If SNL has been an institution that nurtures young talent, Curb has been an institution that provides a home—permanent or passing—for old talent. Comedians and actors who no longer have their own popular vehicles, are between projects, or perhaps never had one that was worthy of them, have thrived in Larry’s system. Susie Essman, J.B. Smoove, Ted Danson, Jason Alexander, Bob Einstein, Wanda Sykes, Jon Hamm, Michael J. Fox, Annie Mumulo—all of these talents got a spotlight on Curb when they were without spotlights elsewhere. A friend recently pointed out how incredibly well the show integrates famous people playing thinly fictionalized versions of themselves and famous actors playing entirely new characters. Think of how many of the loving memorial clips of Richard Lewis that circulated online after his passing this year were clips from Curb, Lewis playing himself brilliantly. And think, on the other hand, of Tracey Ullman, long one of the most ingenious and respected comics in the world, creating a bespoke human being for her friend Larry David. Her Irma Kostroski—introduced last season and carried over into this one—is a tour de force, not just a funny voice, but a layered symphony of awfulness. Ullman’s nearly unrecognizable, but her character feels as real as Richard Lewis. It’s maybe the best single performance this show has produced. Curb should win some sort of award for just letting Tracey Ullman thrive like this. 

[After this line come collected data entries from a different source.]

Lemma frombuffer_drop n : forall l, frombuffer (drop (4 * n) l) = drop n (frombuffer l).
Proof.
  induction n as [|n IH]; intros l; [done|]. replace (4 * S n)%nat with (S (S (S (S (4 * n))))) by lia.
  destruct l as [|b0 [|b1 [|b2 [|b3 l]]]]; [by simpl; rewrite ?drop_nil..|]. exact (IH l).
Qed.

Lemma frombuffer_take n : forall l, frombuffer (take (4 * n) l) = take n (frombuffer l).
Proof.
  induction n as [|n IH]; intros l; [done|]. replace (4 * S n)%nat with (S (S (S (S (4 * n))))) by lia.
  destruct l as [|b0 [|b1 [|b2 [|b3 l]]]]; try done. simpl take at 1. cbn [frombuffer take].
  f_equal. exact (IH l).
Qed.

Lemma frombuffer_slice a b l : 0 <= a -> a <= b ->
  frombuffer (slice (4 * a) (4 * b) l) = slice a b (frombuffer l).
Proof.
  intros. unfold slice.
  replace (Z.to_nat (4 * b - 4 * a)) with (4 * Z.to_nat (b - a))%nat by lia.
  replace (Z.to_nat (4 * a)) with (4 * Z.to_nat a)%nat by lia.
  by rewrite frombuffer_take, frombuffer_drop.
Qed.

Lemma frombuffer_length n : forall l, length l = (4 * n)%nat -> length (frombuffer l) = n.
Proof.
  induction n as [|n IH]; intros l E; [by destruct l|].
  destruct l as [|b0 [|b1 [|b2 [|b3 l]]]]; simpl in E; try lia. simpl. rewrite (IH l); lia.
Qed.

(** ** Coverage *)

Section Cover.
Variable b64decode : string -> result (list Z).
Variables (target_start target_count : Z) (dtype : string).
(** Expert ids per row. *)
Variable k : Z.
Hypothesis k_pos : 0 < k.
Hypothesis start_ok : 0 <= target_start.
Hypothesis count_ok : 0 <= target_count.

Definition chunk_values (c : RoutedChunk) : list Z :=
  match b64decode (rc_data c) with Ok raw => frombuffer raw | Raise _ => [] end.

(** The rows only this chunk provides: the first one from the start, a later one from
    the row of the last token of its prompt. *)
Definition owned (c : RoutedChunk) : list Z :=
  slice (valid_start c * k) (raw_row_count c * k) (chunk_values c).

Definition fits (v : Z) : Prop :=
  dtype = "int32" \/ fst (iinfo dtype) <= v <= snd (iinfo dtype).

(** The payload of a chunk: [raw_row_count] rows of [k] ids that fit the dtype. *)
Definition payload_ok (c : RoutedChunk) : Prop :=
  exists raw, b64decode (rc_data c) = Ok raw /\
    Z.of_nat (length raw) = raw_row_count c * (4 * k) /\ Forall fits (frombuffer raw).

(** Each chunk starts where the previous one ended. *)
Fixpoint chained (a : Z) (l : list RoutedChunk) : Prop :=
  match l with
  | [] => True
  | c :: rest => valid_start c = a /\ a <= raw_row_count c /\ chained (raw_row_count c) rest
  end.

Definition chain_end (a : Z) (l : list RoutedChunk) : Z := List.fold_left (fun _ c => raw_row_count c) l a.

Lemma fits_check l : Forall fits l ->
  negb (String.eqb dtype "int32")
  && existsb (fun v => (v <? fst (iinfo dtype)) || (snd (iinfo dtype) <? v)) l = false.
Proof using.
  intros F. destruct (String.eqb_spec dtype "int32") as [|N]; [done|]. cbn [negb andb].
  induction F as [|v l Fv F IH]; [done|]. cbn [existsb]. rewrite IH, orb_false_r.
  destruct Fv as [|[A B]]; [done|]. apply orb_false_iff. split; apply Z.ltb_ge; lia.
Qed.

Lemma select_rows_ok c rw :
  payload_ok c -> rw = None \/ rw = Some (4 * k) -> 0 <= valid_start c ->
  overlap_start target_start c < overlap_end target_start target_count c ->
  select_rows b64decode target_start target_count dtype c rw
  = Ok ({| er_data := slice (overlap_start target_start c * k)
                        (overlap_end target_start target_count c * k) (chunk_values c);
           er_row_count := overlap_end target_start target_count c - overlap_start target_start c;
           er_dtype := dtype |}, 4 * k).
Proof using k_pos start_ok count_ok.
  intros (raw & E & L & F) W V O. unfold select_rows, chunk_values. rewrite E. cbn [res_bind].
  rewrite L. unfold overlap_start, overlap_end in *. set (n := raw_row_count c) in *.
  assert (0 < n) by lia. rewrite Z.mul_comm, Z.mod_mul, Z.div_mul by lia.
  rewrite (proj2 (Z.leb_gt n 0)) by lia. cbn [raise_if negb orb Z.eqb res_bind].
  rewrite (proj2 (Z.eqb_neq (4 * k) 0)) by lia.
  replace ((4 * k) mod 4) with 0 by (rewrite Z.mul_comm, Z.mod_mul; lia).
  cbn [raise_if negb orb Z.eqb res_bind].
  replace (match rw with Some w => negb (4 * k =? w) | None => false end) with false
    by (destruct W as [->| ->]; [done|by rewrite Z.eqb_refl]).
  cbn [raise_if negb orb Z.eqb res_bind].
  replace (Z.max (valid_start c) target_start * (4 * k))
    with (4 * (Z.max (valid_start c) target_start * k)) by ring.
  replace (Z.min n (target_start + target_count) * (4 * k))
    with (4 * (Z.min n (target_start + target_count) * k)) by ring.
  rewrite frombuffer_slice by nia. rewrite fits_check; [done|].
  unfold slice. by apply Forall_take, Forall_drop.
Qed.

Lemma overlap_skipped c : 0 <= valid_start c ->
  overlap_end target_start target_count c <= overlap_start target_start c ->
  slice (overlap_start target_start c * k) (overlap_end target_start target_count c * k)
    (chunk_values c) = [].
Proof using k_pos. intros V O. apply slice_empty. nia. Qed.

(** A chunk's share of the target is a slice of the rows it owns. *)
Lemma share_of_owned c : 0 <= valid_start c ->
  slice (overlap_start target_start c * k) (overlap_end target_start target_count c * k)
    (chunk_values c)
  = slice (Z.max target_start (valid_start c) * k - valid_start c * k)
      (Z.min (target_start + target_count) (raw_row_count c) * k - valid_start c * k) (owned c).
Proof using k_pos.
  intros V. unfold owned. rewrite slice_slice by nia. f_equal; unfold overlap_start, overlap_end; f_equal; lia.
Qed.

Lemma owned_length c : payload_ok c -> 0 <= valid_start c -> valid_start c <= raw_row_count c ->
  Z.of_nat (length (owned c)) = (raw_row_count c - valid_start c) * k.
Proof using k_pos.
  intros (raw & E & L & _) V O. unfold owned, chunk_values. rewrite E.
  rewrite slice_length; [ring|nia|nia|].
  rewrite (frombuffer_length (Z.to_nat (raw_row_count c * k))); nia.
Qed.

Lemma chain_end_ge l : forall a, chained a l -> a <= chain_end a l.
Proof using.
  induction l as [|c l IH]; intros a C; [done|]. destruct C as (_ & A & C). simpl.
  specialize (IH _ C). unfold chain_end in *. lia.
Qed.

(** The loop over a chain that starts at row [a]. *)
Lemma canonical_loop_ok l : forall a rw emitted,
  0 <= a -> chained a l -> Forall payload_ok l -> rw = None \/ rw = Some (4 * k) ->
  exists rs, canonical_loop b64decode target_start target_count dtype l rw emitted
    = Ok (rs, emitted + Z.max 0 (Z.min (target_start + target_count) (chain_end a l)
                                 - Z.max target_start a)) /\
    concat (map er_data rs)
    = slice (Z.max target_start a * k - a * k) ((target_start + target_count) * k - a * k)
        (concat (map owned l)).
Proof using k_pos start_ok count_ok.
  induction l as [|c l IH]; intros a rw emitted Ha C P W.
  - exists []. simpl. split; [f_equal; f_equal; lia|]. unfold slice. by rewrite drop_nil, take_nil.
  - destruct C as (V & A & C). apply Forall_cons in P as [Pc P].
    set (te := target_start + target_count) in *. cbn [canonical_loop chain_end List.fold_left].
    pose proof (chain_end_ge l _ C) as Ge. fold (chain_end (raw_row_count c) l).
    assert (Split : forall rs, concat (map er_data rs)
        = slice (Z.max target_start (raw_row_count c) * k - raw_row_count c * k)
            (te * k - raw_row_count c * k) (concat (map owned l)) ->
      slice (overlap_start target_start c * k) (overlap_end target_start target_count c * k)
        (chunk_values c) ++ concat (map er_data rs)
      = slice (Z.max target_start a * k - a * k) (te * k - a * k) (concat (map owned (c :: l)))).
    { intros rs ->. cbn [map concat]. rewrite slice_app by nia.
      rewrite owned_length by (done || lia). rewrite share_of_owned by lia. fold te. rewrite V.
      f_equal; f_equal; nia. }
    destruct (Z.leb_spec (overlap_end target_start target_count c) (overlap_start target_start c)) as [O|O].
    + destruct (IH (raw_row_count c) rw emitted) as (rs & -> & D); [lia|done..|].
      exists rs. split.
      * f_equal. f_equal. unfold overlap_start, overlap_end in O. fold te in O. lia.
      * rewrite <- (Split rs D), overlap_skipped by lia. done.
    + rewrite (select_rows_ok c rw Pc W) by lia. cbn [res_bind er_row_count].
      destruct (IH (raw_row_count c) (Some (4 * k)) (emitted + (overlap_end target_start target_count c
                  - overlap_start target_start c))) as (rs & -> & D); [lia|done|done|by right|].
      cbn [res_bind]. eexists. split.
      * do 2 f_equal. unfold overlap_start, overlap_end in *. fold te in O |- *. lia.
      * cbn [map concat er_data]. by apply Split.
Qed.
End Cover.

(** The records a generation leaves: for each response that carried expert ids, its
    payload and token count, at the offset of the tokens before it. *)
Fixpoint records (prompt before : nat) (l : list (string * nat)) : list RoutedChunk :=
  match l with
  | [] => []
  | (data, n) :: rest =>
      {| rc_data := data; rc_prefix_token_count := prompt + before; rc_output_token_count := n;
         rc_is_first_chunk := Nat.eqb before 0 |} :: records prompt (before + n) rest
  end.

(** Only the last response may have no tokens. *)
Fixpoint produced (l : list (string * nat)) : Prop :=
  match l with
  | [] | [_] => True
  | (_, n) :: rest => (0 < n)%nat /\ produced rest
  end.

Definition total_output (l : list (string * nat)) : nat := sum_list_with snd l.

Lemma records_chained prompt l : (0 < prompt)%nat -> forall before, produced l ->
  chained (if Nat.eqb before 0 then 0 else Z.of_nat (prompt + before) - 1) (records prompt before l) /\
  (l <> [] -> forall a, chain_end a (records prompt before l)
              = Z.of_nat (prompt + before + total_output l) - 1).
Proof.
  intros Hp. induction l as [|[data n] l IH]; intros before R; [done|]. cbn [records chained].
  assert (R' : produced l) by (destruct l; [done|apply R]).
  destruct (IH (before + n)%nat R') as [C E]. split.
  - unfold valid_start, raw_row_count. cbn [rc_is_first_chunk rc_prefix_token_count rc_output_token_count].
    split; [done|]. split; [destruct (Nat.eqb_spec before 0); lia|].
    destruct l as [|[d m] l']; [done|]. destruct R as [N _].
    destruct (Nat.eqb_spec (before + n) 0); [lia|].
    replace (Z.of_nat (prompt + before) + Z.of_nat n - 1) with (Z.of_nat (prompt + (before + n)) - 1) by lia.
    done.
  - intros _ a. unfold chain_end in *. cbn [List.fold_left].
    destruct l as [|x l']; [unfold total_output, raw_row_count; simpl; lia|].
    rewrite E by done. unfold total_output. simpl. lia.
Qed.

Lemma loop_emitted b64decode ts tc dtype l : forall rw emitted rs total,
  canonical_loop b64decode ts tc dtype l rw emitted = Ok (rs, total) ->
  total = emitted + zsum (map er_row_count rs).
Proof.
  induction l as [|c l IH]; intros rw emitted rs total; cbn [canonical_loop].
  - intros [= <- <-]. unfold zsum. simpl. lia.
  - case_match; [by apply IH|]. intros E. destruct (select_rows _ _ _ _ _ _) as [[r w]|] eqn:Es; [|done]. cbn [res_bind] in E.
    destruct (canonical_loop b64decode ts tc dtype l (Some w) _) as [[rs0 t0]|] eqn:El; [|done].
    injection E as <- <-. apply IH in El. cbn [map]. rewrite zsum_cons. lia.
Qed.

Section Exact.
Variable b64decode : string -> result (list Z).
Variables (target_start target_count : Z) (dtype : string) (k : Z).

(** [canonicalize_routed_experts] loses and repeats no row.  For the records of a
    generation over a non-empty prompt, whatever the number of preemptions it was
    stitched from, and any target range inside the rows the model reported, it succeeds,
    the rows it keeps are exactly the target range of the sequence obtained by giving
    every row to the one response that owns it, and they number [target_count]; the
    overlap of a resumed request with the prompt it re-sent is dropped. *)
Theorem canonicalize_exact prompt l :
  0 < k -> 0 <= target_start -> 0 <= target_count -> (0 < prompt)%nat ->
  existsb (String.eqb dtype) ["uint8"; "uint16"; "int32"] = true ->
  l <> [] -> produced l -> Forall (payload_ok b64decode dtype k) (records prompt 0 l) ->
  target_start + target_count <= Z.of_nat (prompt + total_output l) - 1 ->
  exists rs,
    canonicalize_routed_experts b64decode target_start target_count dtype (records prompt 0 l) = Ok rs /\
    concat (map er_data rs)
    = slice (target_start * k) ((target_start + target_count) * k)
        (concat (map (owned b64decode k) (records prompt 0 l))) /\
    (target_count = 0 /\ rs = [] \/ zsum (map er_row_count rs) = target_count).
Proof.
  intros Hk Hs Hc Hp Hd Ne R P T.
  destruct (records_chained prompt l Hp 0 R) as [C E]. simpl in C. specialize (E Ne 0).
  rewrite Nat.add_0_r in E.
  unfold canonicalize_routed_experts. rewrite !(proj2 (Z.ltb_ge _ 0)) by lia. rewrite Hd.
  cbn [raise_if negb orb res_bind].
  destruct (Nat.eqb (length (records prompt 0 l)) 0) eqn:El.
  { apply Nat.eqb_eq in El. destruct l as [|[]]; [done|discriminate]. }
  destruct (Z.eqb_spec target_count 0) as [->|Nc]; cbn [orb].
  { exists []. split; [done|]. split; [|by left]. by rewrite slice_empty by lia. }
  destruct (canonical_loop_ok b64decode target_start target_count dtype k Hk Hs Hc
              (records prompt 0 l) 0 None 0) as (rs & Lo & D); [lia|done|done|by left|].
  rewrite E in Lo. rewrite Lo. cbn [res_bind].
  rewrite (proj2 (Z.eqb_eq _ target_count)) by lia. exists rs. split; [done|]. split.
  - rewrite D. f_equal; lia.
  - right. apply loop_emitted in Lo. lia.
Qed.
End Exact.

Curb won’t end with the epic sweep or hard-won insights of its peers in HBO’s turn-of-the-century gallery of antiheroes. It likely won’t shock us or reveal any hidden truth. This show’s achievement is something it’s already handily achieved, episode after episode, year after year. What will you think of for the rest of your life when you hear that tuba hit? You’ll conjure, in your mind, that unnameable, unbearable, unpredictable, incredibly predictable feeling of being caught up in the lives of other people. It’s a bad feeling, but that’s sometimes what it’s like to live in a society. I’m not saying Curb Your Enthusiasm was ultimately an optimistic exercise, or even a positive one, on balance. But Larry saw the world with something more than cynicism, or simple annoyance. The show understood something terrible and maddening and wonderful and true about being alive. It was a wonder. You know what I’m saying?